Delta & Jet have mini lathes a tad less expensive that have EVS. Optional accessaries do increase cost!

Which one to buy all about what you want to turn, space available, and budget.


----------



## Underdog (Oct 29, 2012)

Woodcraft is certainly a mixed bag when it comes to customer service. I've had both good and bad experiences, but nothing I didn't get resolved eventually. Sometimes it comes grudgingly, but it still came.

I hear the Nova is a good lathe despite it being a tad on the light side. A friend of mine has one, and he bolted it to a sturdy bench to give it a bit more mass.

For the price it's hard to beat. I think the quality is there.


----------



## PaulDoug (Sep 26, 2013)

I had one for several year, but sold it to down size. It was a great lathe, IMHO. Only takes a few seconds to change belts, I never had any trouble getting things done with the speeds available. Never had a problem with it.


----------



## Micahm (Aug 28, 2013)

I like turning bowls and various items. Never made pens though. If I have the option to do big things safely, I like to try it. I will have plenty of room for whatever lathe.


----------



## wapakfred (Jul 29, 2011)

I have a Nova 3000, predecessor to the 16/24. It's not a bad unit for a starter lathe (that's where I'm at, a starter). Mine, bought second hand, is probably 14 years old or so and still in very good shape. As mentioned the speeds changes aren't quite as handy as an electronic model, but the price isn't as steep either.


----------



## JustJoe (Oct 26, 2012)

Same as Fred - I've got a Nova 3000 as one of my lathes. I love it, it's solidly built, well balanced, and reliable. I added one of the add-on bed extensions to make it longer. I don't mind the the belt change-speed, it's fairly easy to do once you've done it a couple of times. If I ever trade out, or decide I need a 4th lathe I'll spring for the variable speed model.


----------



## poospleasures (Aug 7, 2011)

Nova 16-24 to me is probably the only lathe I will ever need. I really like to make bowls and have made them up to 13" and do not think will go any larger. This lathe is rock solid and does all a non-pro bowl turner would want.


----------



## woodman44 (Jan 13, 2011)

I just bought the Nova 1642 from Woodcraft at the $ 950 price after comparing it with the Jet 1221evs also. I also plan to turn bowls, platters and peppermills etc. from logs. The saleman was very helpful in making the comparison of each machine since he had used the Nova 1642 himself. He also threw in their Super Nova 2 chuck package with the additional 3 jaws for $ 200, normally on sale foe $250.

Time will tell about the both the lathe and the Woodcraft service since this is my first lathe (and probably my last lathe) and my first purchase from Woodcraft.

Good luckon your decision.


----------



## TheDane (May 15, 2008)

Ken … Sounds like you got a good deal on a very good piece of equipment.

Happy turning!


----------



## los (Sep 5, 2008)

Ken,

I just upgraded from the Nova 1624 to the DVR 2024.

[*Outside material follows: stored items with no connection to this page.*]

(** The end of [zbd_queue_io_u]: the unit has its place in state [s1], and the lock of its zone [j]. *)
Lemma finish_spec h s s1 u j q (ok : bool) :
  inv s1 -> locked (hold h j) s1 -> kept s s1 -> write_cnt s1 = write_cnt s -> range j -> put_io u = true ->
    zidx s1 (offset u) = j ->
  (ok = true -> q = FIO_Q_QUEUED -> forall z, fills s1 u j -> zone_info s1 !! j = Some z ->
    z_wp z = z_start z + z_capacity z /\ (max_open_zones s1 <> 0 -> z_open z = true)) ->
  (fills s1 u j -> forall v, v ∈ flight s1 -> ~ fills s1 v j) ->
  post (if decide (ok = false \/ q <> FIO_Q_QUEUED) then zone_unlock j ;;
    mret (IoU (ddir u) (offset u) (buflen u) false) else mret u)
    (fun u => post (when_ (bool_decide (q = FIO_Q_QUEUED)) (s ← get;
      upd (set_td (nr_zone_resets s) (flight s ++ [u]) (dev s)))) (fun _ => landed h s)) s1.
Proof.
  intros I Hl K W R Hp Hj Hfull Hone. case_decide as Hd.
  - steps; eapply post_mono; [by apply (unlock_spec f)|]. cbn beta. intros _ s2 (Hc & I2 & Hl2).
    assert (K2 : kept s s2) by (etrans; [exact K|by apply same_kept, core_same]).
    assert (W2 : write_cnt s2 = write_cnt s) by (apply core_fields in Hc; intuition congruence). steps.
    case_bool_decide; cbn [when_]; steps; [|done]. split; [|split; [by apply locked_fly|split; [|done]]].
    + apply inv_fly; [done|done| |]; intros i ? (Hf & _); done.
    + constructor; apply K2.
  - steps. rewrite bool_decide_true by (destruct (decide (q = FIO_Q_QUEUED)); tauto). cbn [when_]. steps.
    assert (Hok : ok = true) by (destruct ok; tauto). split; [|split; [|split; [|done]]].
    + apply inv_fly; [done|by rewrite Hj| |].
      * intros i z Hf Hz. assert (i = j) as -> by (destruct Hf as (_ & _ & E & _); congruence).
        apply Hfull; try done. destruct (decide (q = FIO_Q_QUEUED)); tauto.
      * intros i v Hf. assert (i = j) as -> by (destruct Hf as (_ & _ & E & _); congruence). by apply Hone.
    + apply locked_fly. unfold hold_unit. by rewrite Hp, Hj.
    + constructor; apply K.
Qed.
(** [for (offset = 0, j = 0; j < nr_zones;)]: a round handles one report, which has a zone at least. *)
Fixpoint parse_loop (fuel : nat) (zone_size : Z) (nr : nat) (rs : list zbd_zone) (acc : list fio_zone_info) : option (Z + list fio_zone_info * Z) :=
  match fuel with
  | O => None
  | S fuel' =>
      r ← parse_report zone_size nr rs acc;
      match r with
      | inl e => Some (inl e)
      | inr acc =>
          l ← last rs;
          let off := r_start l + r_len l in
          if decide (nr <= length acc)%nat then Some (inr (acc, off))
          else
            match zbd_report_zones off (Nat.min (nr - length acc) ZBD_REPORT_MAX_ZONES) with
            | inl e => Some (inl e)
            | inr rs => parse_loop fuel' zone_size nr rs acc
            end
      end
  end.

(** [opt_zone_size] is the zone size that the job asks for, 0 for none; [room] and [mem] say whether the
    allocations of the report and of the zones succeed; the number of zones is an [int], and [None] is also a division by zero and a sentinel in front of the array. *)
Definition parse_zone_info (room mem : bool) (m : zbd_zoned_model) (real_file_size opt_zone_size : Z) : option (Z + zoned_block_device_info) :=
  if negb room then Some (inl (- ENOMEM)) else
  match zbd_report_zones 0 ZBD_REPORT_MAX_ZONES with
  | inl e => Some (inl e)
  | inr rs =>
      r0 ← head rs;
      let zone_size := r_len r0 in
      if decide (zone_size = 0) then None
      else
        let nr_zones := i32 (u64 (real_file_size + zone_size - 1) / zone_size) in
        if decide (opt_zone_size <> 0 /\ opt_zone_size <> zone_size) then Some (inl (- EINVAL))
        else if negb mem then Some (inl (- ENOMEM))
        else if decide (nr_zones < 0) then None
        else
          let nr := Z.to_nat nr_zones in
          r ← (if decide (nr = O) then Some (inr ([], 0)) else parse_loop (S nr) zone_size nr rs []);
          match r with
          | inl e => Some (inl e)
          | inr (zones, off) => Some (inr (new_info m zone_size nr (take nr zones ++ [set_start off (default (sentinel 0) (zones !! nr))])))
          end
  end.
End report.

(** ** The limit on open zones *)

Definition set_max (n : Z) (s : zoned_block_device_info) : zoned_block_device_info :=
  Zbd (model s) n (zone_size s) (zone_size_log2 s) (nr_zones s) (sectors_with_data s) (wp_sectors_with_data s)
    (write_cnt s) (num_open_zones s) (open_zones s) (zone_info s) (td_num_open_zones s) (nr_zone_resets s) (flight s) (dev s).

(** [opt] is the limit of the job, [device] the answer of a host-managed device: an error or its limit. *)
Definition zbd_set_max_open_zones (opt : Z) (ignore_zone_limits : bool) (device : Z + Z) (s : zoned_block_device_info) : Z + zoned_block_device_info :=
  let finish n := if decide (n > Z.of_nat ZBD_MAX_OPEN_ZONES) then inl (- EINVAL) else inr (set_max n s) in
  if decide (model s <> ZBD_HOST_MANAGED \/ ignore_zone_limits = true) then finish opt
  else
    match device with
    | inl e => inl e
    | inr n =>
        if decide (n = 0) then finish opt
        else if decide (opt = 0) then finish n
        else if decide (opt <= n) then finish opt
        else inl (- EINVAL)
    end.
(** [inl] is an error that returns at once, [inr] a result the end of the function goes on with. *)
Definition handle_num (o : fio_option) (ptr : list Z) (first more : bool) (curr : nat) (st : store) : (Z + Z) * store :=
  if decide (last ptr = Some 122) then
    if decide (type o = FIO_OPT_STR_VAL_ZONE) then
      match scan_ul false ptr with
      | Some (val, ep, out) =>
          let st := set_erange out st in
          if decide (out = false /\ ch (drop ep ptr) = 122) then
            let '(ret, st) := store_option_value o (i64 (ZONE_BASE_VAL + u32 val)) first more curr st in (inr ret, st)
          else (inl 1, st)
      | None => (inl 1, set_erange false st)
      end
    else (inl 1, st)
  else
    let is_time := bool_decide (type o = FIO_OPT_STR_VAL_TIME) || is_time o in
    let tmp := cut_at 44 (take 127 ptr) in
    let '(r, st) := check_number (negb is_time) o tmp st in
    match r with
    | None => (inr 1, st)
    | Some ull =>
        if pow2 o && negb (is_power_of_2 (u64 ull)) then (inl 1, st)
        else if val_too_large o ull (bool_decide (type o = FIO_OPT_INT)) then (inl 1, st)
        else if val_too_small o ull (bool_decide (type o = FIO_OPT_INT)) then (inl 1, st)
        else if decide (posval o <> [] /\ Forall (fun vp => oval vp <> u64 ull) (posval_sort o)) then (inl 1, st)
        else let '(ret, st) := store_option_value o ull first more curr st in (inr ret, st)
    end.

(** A text: with possible values, what follows a colon goes to the matching value's callback and is cut from the stored
    text. *)
Definition handle_store (o : fio_option) (ptr : list Z) (st : store) : (Z + Z) * store :=
  if decide (length ptr = O) then (inl 1, st)
  else
    let cp := td_var o (off1 o) in
    let st := if decide (off1 o = 0) then st else set_texts (<[cp := ptr]> (texts st)) st in
    if decide (off1 o <> 0 /\ u32 (maxlen o - 1) < Z.of_nat (length ptr)) then (inl 1, st)
    else
      match cb_str o with
      | Some fn => let '(ret, st) := fn st (Some ptr) in (inr ret, st)
      | None =>
          if decide (off1 o = 0) then (inr (if decide (posval o = []) then 0 else 1), st)
          else
            match find (fun vp => vp_match vp ptr) (posval_sort o) with
            | None => (inr 0, st)
            | Some vp =>
                match strchr ptr 58 with
                | None => (inr 0, st)
                | Some k =>
                    let st := set_texts (<[cp := take k ptr]> (texts st)) st in
                    match vp_cb vp with
                    | Some fn => let '(ret, st) := fn st (drop (S k) ptr) in (inr ret, st)
                    | None => (inr 0, st)
                    end
                end
            end
      end.

(** The two variables of a direction, both or none. *)
Definition store_pair (o : fio_option) (offa offb ull1 ull2 : Z) (st : store) : store :=
  if decide (offa <> 0 /\ offb <> 0) then val_store_ull o offb ull2 false (val_store_ull o offa ull1 false st) else st.

Definition store_range (o : fio_option) (ull1 ull2 : Z) (first more : bool) (curr : nat) (st : store) : store :=
  let st := if first then val_store_ull o (off2 o) ull2 false (val_store_ull o (off1 o) ull1 false st) else st in
  let st := if decide (curr = 1%nat) then store_pair o (off3 o) (off4 o) ull1 ull2 st else st in
  let st := if decide (curr = 2%nat) then store_pair o (off5 o) (off6 o) ull1 ull2 st else st in
  if more then st
  else
    let st := if decide (curr < 1)%nat then store_pair o (off3 o) (off4 o) ull1 ull2 st else st in
    if decide (curr < 2)%nat then store_pair o (off5 o) (off6 o) ull1 ull2 st else st.

Definition handle_range (o : fio_option) (ptr : list Z) (first more : bool) (curr : nat) (st : store) : Z * store :=
  let tmp := cut_at 44 (take 127 ptr) in
  match (match strchr tmp 45 with Some k => Some k | None => strchr tmp 58 end) with
  | None => (1, st)
  | Some k =>
      let '(r1, st) := check_number true o (take k tmp) st in
      match r1 with
      | None => (1, st)
      | Some ull1 =>
          let '(r2, st) := check_number true o (drop (S k) tmp) st in
          match r2 with
          | None => (1, st)
          | Some ull2 => (0, store_range o (Z.min ull1 ull2) (Z.max ull1 ull2) first more curr st)
          end
      end
  end.

Definition handle_bool (o : fio_option) (ptr : option (list Z)) (first more : bool) (st : store) : (Z + Z) * store :=
  let '(r, st) := match ptr with
                  | Some p => match check_int p with
                              | Some (il, out) => (Some il, set_erange (erange st || out) st)
                              | None => (None, st)
                              end
                  | None => (if decide (type o = FIO_OPT_BOOL) then None else Some 1, st)
                  end in
  match r with
  | None => (inr 1, st)
  | Some il =>
      if decide (maxval o <> 0 /\ i32 (maxval o) < il) then (inl 1, st)
      else if decide (minval o <> 0 /\ il < minval o) then (inl 1, st)
      else
        let il := if neg o then (if decide (il = 0) then 1 else 0) else il in
        match cb_num o with
        | Some fn => let '(ret, st) := fn st il in (inr ret, st)
        | None => (inr 0, store2 val_store_int o il first more st)
        end
  end.
Example timeout_beyond_floats :
  post Sample.no_float
       (mkdict [("url", PyStr "https://example.com"); ("timeout", PyInt (2 ^ 1024))]) =
    Ret (Propagated OverflowError).
Proof. reflexivity. Qed.

Example scenario_html :
  run (Sample.answering (Sample.html_response 200))
      (post Sample.no_float Sample.example_args) tt =
    {| result :=
         Returned
           (BodyStatus
              (mkdict [("status", PyStr "success");
                       ("message", PyStr "Content fetched");
                       ("content", PyStr "<html>ok</html>");
                       ("content_type", PyStr "text/html; charset=UTF-8");
                       ("url", PyStr "https://example.com");
                       ("http_status", PyInt 200)])
              200);
       world := tt;
       calls := [the_call "https://example.com" Float.ten] |}.
Proof. reflexivity. Qed.

Example scenario_png :
  outcome_category
    (result (run (Sample.answering Sample.png_response)
                 (post Sample.no_float Sample.example_args) tt)) =
    Some UnsupportedContentType.
Proof. reflexivity. Qed.

Example scenario_not_a_url :
  let r := run (Sample.answering (Sample.html_response 200))
               (post Sample.no_float Sample.not_a_url_args) tt in
  outcome_category (result r) = Some InvalidRequest /\ calls r = [].
Proof. split; reflexivity. Qed.

Example scenario_upstream_hangs :
  outcome_category
    (result (run (Sample.failing Sample.read_timeout)
                 (post Sample.no_float Sample.example_args) tt)) =
    Some Timeout.
Proof. reflexivity. Qed.

Example scenario_binary :
  outcome_category
    (result (run (Sample.answering (Sample.html_response 200))
                 (post Sample.no_float Sample.binary_args) tt)) =
    Some BinaryNotSupported.
Proof. reflexivity. Qed.

(** ** The theorems at sample requests *)

(** The statement of C2 at a sample request. *)
Lemma C2_witness :
  let args := Sample.example_args in
  let resp := Sample.html_response 404 in
  let up := Sample.answering resp in
  valid_request Sample.no_float args "https://example.com" Float.ten /\
  truthy (as_text_arg args) = true /\
  up (the_call "https://example.com" Float.ten) tt = (Returns resp, tt) /\
  text_like_spec (header_Content_Type resp) /\
  exists v,
    result (run up (post Sample.no_float args) tt) = Returned v /\
    http_status v = 200%Z /\
    body_of v !! "status" = Some (PyStr "success") /\
    body_of v !! "http_status" = Some (PyInt 404).
Proof.
  intros args resp up.
  assert (valid_request Sample.no_float args "https://example.com" Float.ten) as H1
    by (repeat split).
  assert (truthy (as_text_arg args) = true) as H2 by reflexivity.
  assert (up (the_call "https://example.com" Float.ten) tt = (Returns resp, tt)) as H3
    by reflexivity.
  assert (text_like_spec (header_Content_Type resp)) as H4
    by (apply text_like_iff; reflexivity).
  exact (conj H1 (conj H2 (conj H3 (conj H4
    (C2_success_is_200_for_any_upstream_status
       Sample.no_float up args _ _ tt tt resp H1 H2 H3 H4))))).
Defined.

(** The statement of C3 at a sample request. *)
Lemma C3_witness :
  let args := Sample.example_args in
  let resp := Sample.png_response in
  let up := Sample.answering resp in
  valid_request Sample.no_float args "https://example.com" Float.ten /\
  truthy (as_text_arg args) = true /\
  up (the_call "https://example.com" Float.ten) tt = (Returns resp, tt) /\
  ~ text_like_spec (header_Content_Type resp) /\
  exists rejected,
    header_Content_Type resp = Some rejected /\
    result (run up (post Sample.no_float args) tt) =
      Returned
        (BodyStatus
           (mkdict [("status", PyStr "error");
                    ("message", PyStr "Unsupported content type for text return");
                    ("details", PyStr ("Received content-type '" +:+ rejected
                                       +:+ "', which is not text-like."));
                    ("url", PyStr "https://example.com")])
           422).
Proof.
  intros args resp up.
  assert (valid_request Sample.no_float args "https://example.com" Float.ten) as H1
    by (repeat split).
  assert (truthy (as_text_arg args) = true) as H2 by reflexivity.
  assert (up (the_call "https://example.com" Float.ten) tt = (Returns resp, tt)) as H3
    by reflexivity.
  assert (~ text_like_spec (header_Content_Type resp)) as H4
    by (intros H; apply text_like_iff in H; discriminate H).
  exact (conj H1 (conj H2 (conj H3 (conj H4
    (proj2 (C3_content_type_classification
              Sample.no_float up args _ _ tt tt resp H1 H2 H3) H4))))).
Defined.

(** The statement of C4 at a sample request. *)
Lemma C4_witness :
  let args := Sample.binary_args in
  let resp := Sample.html_response 200 in
  let up := Sample.answering resp in
  valid_request Sample.no_float args "https://example.com" Float.ten /\
  truthy (as_text_arg args) = false /\
  up (the_call "https://example.com" Float.ten) tt = (Returns resp, tt) /\
  result (run up (post Sample.no_float args) tt) =
    Returned
      (BodyStatus
         (mkdict [("status", PyStr "error");
                  ("message", PyStr "Binary content return not supported yet");
                  ("details", PyStr "Set as_text=true to receive decoded textual content.");
                  ("url", PyStr "https://example.com")])
         422).
Proof.
  intros args resp up.
  assert (valid_request Sample.no_float args "https://example.com" Float.ten) as H1
    by (repeat split).
  assert (truthy (as_text_arg args) = false) as H2 by reflexivity.
  assert (up (the_call "https://example.com" Float.ten) tt = (Returns resp, tt)) as H3
    by reflexivity.
  exact (conj H1 (conj H2 (conj H3
    (C4_binary_not_supported_after_fetch
       Sample.no_float up args _ _ tt tt resp H1 H2 H3)))).
Defined.

(** C4 as stated fails: with a valid url and [as_text] false, an upstream
    that times out is answered with 408, not with 422. *)
Lemma C4_counterexample :
  ~ (forall up : Upstream unit,
        exists v,
          result (run up (post Sample.no_float Sample.binary_args) tt) = Returned v /\
          http_status v = 422%Z).
Proof.
  intros H. destruct (H (Sample.failing Sample.read_timeout)) as (v & Hv & Hs).
  vm_compute in Hv. injection Hv as <-. discriminate Hs.
Qed.

(** The statement of C5 at a sample request. *)
Lemma C5_witness :
  let args := mkdict [("url", PyStr "https://example.com"); ("timeout", PyInt 1000)] in
  let up := Sample.answering (Sample.html_response 200) in
  float_ Sample.no_float (PyInt 1000) = inr (Float.of_Z 1000) /\
  Float.is_nan (Float.of_Z 1000) = false /\
  constrain_timeout Sample.no_float (PyInt 1000) = inr (clamp_spec (Float.of_Z 1000)) /\
  clamp_spec (Float.of_Z 1000) = Float.thirty /\
  float_ Sample.no_float (PyStr "soon") = inl ValueError /\
  constrain_timeout Sample.no_float (PyStr "soon") = inr Float.ten /\
  valid_request Sample.no_float args "https://example.com" Float.thirty /\
  map call_timeout (calls (run up (post Sample.no_float args) tt)) = [Float.thirty].
Proof.
  intros args up.
  assert (float_ Sample.no_float (PyInt 1000) = inr (Float.of_Z 1000)) as H1
    by reflexivity.
  assert (Float.is_nan (Float.of_Z 1000) = false) as H2 by reflexivity.
  assert (float_ Sample.no_float (PyStr "soon") = inl ValueError) as H3 by reflexivity.
  assert (valid_request Sample.no_float args "https://example.com" Float.thirty) as H4
    by (repeat split).
  pose proof (C5_timeout_resolution Sample.no_float up)
    as (Hnum & _ & _ & _ & _ & Hbad & Hcall).
  exact (conj H1 (conj H2 (conj (Hnum _ _ H1 H2) (conj eq_refl
    (conj H3 (conj (Hbad _ (or_introl H3)) (conj H4 (Hcall _ _ _ tt H4)))))))).
Defined.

I had the 1624 for two years and turned hundreds of bowls on that great lathe. I added some extra weight to it by hanging some old gym plate weights on each end(prob about 75-80 lbs on each end) and that made a huge difference.

Changing the belts is pretty easy so the variable speed isnt that big a deal. I eneded up moving to the DVR 2024 for the larger capacity and the variable speed was a great bonus.

If you have balanced blanks and keep the speed down you can do very large bowls with this lathe. I rough turned a 24 inch x 6 inch bowl from green magnolia this summer using the outboard tool rest accessory.

Enjoy your new lathe!!!

-Los


----------